You can take the same theory and use it for budgeting. Create your monthly budget with all of your fixed expenses, do your best at minimizing your variable expenses, then take everything that’s left over or any extra earnings and put it towards savings or debt repayment. Pretty simple.
Tips to Get Started
Before even putting a budget into place, I think the easiest way to start is by tracking your current spending habits. It is also imperative that you continue to do the same after you’ve started budgeting. For a long time I kept a spreadsheet which indicated every dollar I earned and every dollar I spent, but that was just too difficult and time consuming. Now I use budgeting apps. Personal Capital, Mint, and Clarity Money are my favorites. I have all of my spending accounts (including my credit card) linked, and at the beginning of every month I go in and check on my spending in each category. Before I began budgeting, I thought I had everything under control until I realized I was spending $300 on going out to eat, $300 on clothes, plus all sorts of other frivolous expenditures every month.
Once you’ve started tracking your spending and have a general idea of what you have coming in each month vs. your output each month, you can start to sift through what your wants and your needs are. Your wants are those things that you don’t need in order to survive. Once you’ve identified your wants, challenge yourself to spend half of what you normally spend, or even less than that if you’re feeling super motivated. If you only glean one piece of advice from this entire article, it should be to treat your savings and your retirement savings (yes, those should be separate) as a fixed monthly expense. This is what is meant every time you hear someone say “pay yourself first.”

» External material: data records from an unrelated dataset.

(** * Beam-search decoding and evaluation helpers of [training-and-backend/test.py]

    A shallow embedding of the pure parts of the evaluation script: the
    special-token filter, the statistics and markdown helpers, the
    regrouping of batched hypotheses, the unique top-k selection and the
    decode driver [evaluate].

    Conventions of the embedding.
    - A token id is a [Z]; a 1-D tensor of tokens is a [list Z]; a 2-D
      tensor (batch x length) is a [list (list Z)].
    - Python floats and 0-d float tensors are idealised as rationals [Q].
    - A Python exception is a value of [PyError]; fallible code lives in the
      error monad [result].
    - The encoder, the decoder and the constants [SPECIAL_TOKENS] and
      [START] of the dataset module are external to the file: they are the
      fields of the record [Collaborators] that [evaluate] takes.
    - Library calls are modelled by what they do on the arguments the
      script gives them: [DataLoader()] without a dataset raises
      [TypeError]; [editdistance.eval] compares the hashes of the
      elements. *)

From Stdlib Require Import List ZArith QArith Qround Lia Lqa Bool Arith PeanoNat.
From Stdlib Require Import String Ascii DecimalString.
From Stdlib Require Import Permutation Sorted.
Import ListNotations.

Close Scope Q_scope.
Open Scope nat_scope.

Set Implicit Arguments.

(** ** Python exceptions as an error monad *)

Module Py.

Inductive PyError : Type :=
| IndexError
| ValueError
| RuntimeError
| ZeroDivisionError
| KeyError
| TypeError.

Definition result (A : Type) : Type := sum PyError A.

Definition ret {A : Type} (a : A) : result A := inr a.
Definition raise {A : Type} (e : PyError) : result A := inl e.

Definition bind {A B : Type} (c : result A) (k : A -> result B) : result B :=
  match c with
  | inl e => inl e
  | inr a => k a
  end.

(** [xs[i]] for a non-negative index. *)
Definition index {A : Type} (xs : list A) (i : nat) : result A :=
  match nth_error xs i with
  | Some x => ret x
  | None => raise IndexError
  end.

(** A list comprehension whose body may raise: the first exception wins. *)
Fixpoint mapM {A B : Type} (f : A -> result B) (xs : list A) : result (list B) :=
  match xs with
  | [] => ret []
  | x :: xs' =>
      bind (f x) (fun y => bind (mapM f xs') (fun ys => ret (y :: ys)))
  end.

(** A [for] loop threading a state, whose body may raise. *)
Fixpoint foldM {A S : Type} (f : S -> A -> result S) (s : S) (xs : list A)
  : result S :=
  match xs with
  | [] => ret s
  | x :: xs' => bind (f s x) (fun s' => foldM f s' xs')
  end.

(** [xs[start:stop]] with Python's treatment of negative bounds: a negative
    bound counts from the end, and every bound is clamped to [0, len]. *)
Definition slice_bound (n i : Z) : Z :=
  if (i <? 0)%Z then Z.max 0 (i + n) else Z.min i n.

Definition slice {A : Type} (xs : list A) (start stop : Z) : list A :=
  let n := Z.of_nat (List.length xs) in
  let a := slice_bound n start in
  let b := slice_bound n stop in
  firstn (Z.to_nat (b - a)) (skipn (Z.to_nat a) xs).

(** [min(...)] over a generator of lengths: [ValueError] when it is empty. *)
Definition min_of (ns : list nat) : result nat :=
  match ns with
  | [] => raise ValueError
  | n :: ns' => ret (fold_left Nat.min ns' n)
  end.

(** [max(...)] over a generator of lengths: [ValueError] when it is empty. *)
Definition max_of (ns : list nat) : result nat :=
  match ns with
  | [] => raise ValueError
  | n :: ns' => ret (fold_left Nat.max ns' n)
  end.

End Py.

Import Py.

Declare Scope py_scope.
Notation "x <- c ;; k" := (bind c (fun x => k))
  (at level 61, c at next level, right associativity) : py_scope.
Open Scope py_scope.

(** ** Token codec: [remove_special_tokens] *)

Module TokenCodec.

(** [tok in special_tokens] *)
Definition is_special (special_tokens : list Z) (tok : Z) : bool :=
  existsb (Z.eqb tok) special_tokens.

(** The counting loops of the [strip_only] branch: the number of leading
    tokens that are special, stopping at the first one that is not. *)
Fixpoint count_run (special_tokens : list Z) (tokens : list Z) : nat :=
  match tokens with
  | [] => 0
  | tok :: rest =>
      if is_special special_tokens tok
      then S (count_run special_tokens rest)
      else 0
  end.

Definition remove_special_tokens
  (tokens : list Z) (special_tokens : list Z) (strip_only : bool) : list Z :=
  if strip_only then
    let num_left := count_run special_tokens tokens in
    let num_right := count_run special_tokens (rev tokens) in
    slice tokens (Z.of_nat num_left) (- Z.of_nat num_right)
  else
    filter (fun tok => negb (is_special special_tokens tok)) tokens.

End TokenCodec.

(** ** Evaluation aggregator: [calc_distances], [create_statistics] *)

Module Stats.

(** Python's [hash] of an int on a 64-bit build: the absolute value
    reduced modulo [2 ** 61 - 1], with the sign of the int, and -2 in the
    place of -1. *)
Definition py_hash (n : Z) : Z :=
  let h := (Z.sgn n * (Z.abs n mod (2 ^ 61 - 1)))%Z in
  if Z.eqb h (-1) then (-2)%Z else h.

(** The Levenshtein distance of two lists of integers. *)
Fixpoint levenshtein (a b : list Z) : nat :=
  match a with
  | [] => List.length b
  | x :: a' =>
      (fix inner (b : list Z) : nat :=
         match b with
         | [] => S (List.length a')
         | y :: b' =>
             Nat.min
               (Nat.min (S (levenshtein a' b)) (S (inner b')))
               ((if Z.eqb x y then 0 else 1) + levenshtein a' b')
         end) b
  end.

(** [editdistance.eval]: the library takes the hash of every element of
    the two lists and returns the Levenshtein distance of the two lists
    of hashes. *)
Definition editdistance_eval (a b : list Z) : nat :=
  levenshtein (map py_hash a) (map py_hash b).

(** [zip(actual, expected)] stops at the shorter of the two. *)
Definition calc_distances (actual expected : list (list Z)) : list nat :=
  map (fun ae => editdistance_eval (fst ae) (snd ae)) (combine actual expected).

(** [torch.equal] on 1-D token tensors: same length and same entries. *)
Fixpoint torch_equal (a b : list Z) : bool :=
  match a, b with
  | [], [] => true
  | x :: a', y :: b' => Z.eqb x y && torch_equal a' b'
  | _, _ => false
  end.

(** [sum([torch.equal(seq, exp) for seq, exp in zip(...)])] *)
Definition count_equal (actual expected : list (list Z)) : nat :=
  List.length
    (filter (fun ae => torch_equal (fst ae) (snd ae)) (combine actual expected)).

(** A dict with the keys "full", "removed" and "symbols". *)
Record Views (A : Type) : Type := mkViews {
  full : A;
  removed : A;
  symbols : A
}.

Record Correct : Type := mkCorrect {
  correct : Views nat;
  total : nat;
  percent : option (Views Q)
}.

(** The hypothesis dict that [create_statistics] reads and updates; the
    keys it adds are absent ([None]) before the call. *)
Record Scored : Type := mkScored {
  sequence : Views (list (list Z));
  expected : Views (list (list Z));
  num_tokens : Views Z;
  distance : option (Views nat);
  error : option (Views Q);
  correct_stats : option Correct
}.

(** [a / b] on Python ints: true division, [ZeroDivisionError] for [b = 0]. *)
Definition true_div (a b : Z) : result Q :=
  if Z.eqb b 0 then raise ZeroDivisionError
  else ret (inject_Z a / inject_Z b)%Q.

Definition sum_nat (ns : list nat) : nat := fold_left Nat.add ns 0.

(** The three quotients of a dict display, evaluated in key order. *)
Definition div_views (num : Views nat) (den : Views Z) : result (Views Q) :=
  f <- true_div (Z.of_nat (full num)) (full den) ;;
  r <- true_div (Z.of_nat (removed num)) (removed den) ;;
  s <- true_div (Z.of_nat (symbols num)) (symbols den) ;;
  ret (mkViews f r s).

(** [create_statistics] returns nothing and updates the dict in place: the
    result is the dict as the call leaves it, and the exception raised, if
    any.  The assignments made before an exception stay in the dict. *)
Definition create_statistics (hypothesis : Scored) : Scored * option PyError :=
  let seq := sequence hypothesis in
  let exp := expected hypothesis in
  let distance_ :=
    mkViews
      (sum_nat (calc_distances (full seq) (full exp)))
      (sum_nat (calc_distances (removed seq) (removed exp)))
      (sum_nat (calc_distances (symbols seq) (symbols exp))) in
  let correct_ :=
    mkViews
      (count_equal (full seq) (full exp))
      (count_equal (removed seq) (removed exp))
      (count_equal (symbols seq) (symbols exp)) in
  let total_ := List.length (full seq) in
  let h1 :=
    mkScored seq exp (num_tokens hypothesis)
      (Some distance_) (error hypothesis) (correct_stats hypothesis) in
  match div_views distance_ (num_tokens hypothesis) with
  | inl e => (h1, Some e)
  | inr error_ =>
      let h2 :=
        mkScored seq exp (num_tokens hypothesis) (Some distance_) (Some error_)
          (Some (mkCorrect correct_ total_ None)) in
      let totals := mkViews (Z.of_nat total_) (Z.of_nat total_) (Z.of_nat total_) in
      match div_views correct_ totals with
      | inl e => (h2, Some e)
      | inr percent_ =>
          (mkScored seq exp (num_tokens hypothesis) (Some distance_) (Some error_)
             (Some (mkCorrect correct_ total_ (Some percent_))), None)
      end
  end.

Extra expenses, whether unexpected or planned, are a fact of life. Incorporate those into your budget as well. If you know your 6-month car insurance premium is due this month, write that into your budget and tighten the belt in other areas. If you know you’re going to attend a fancy dinner for your best friend’s birthday, by all means include that in your restaurant budget. Just make sure you take that out of your vacation or clothing budget that month.
Budgeting isn’t a way of making you needlessly suffer, as so many people seem to think. Rather, it’s a way for you to learn to prioritize areas of your life so that you have more resources for you to do or own the things you love most. If you resolve to give it a shot and stick with it for even just a few months, I can guarantee you won’t look back and regret it.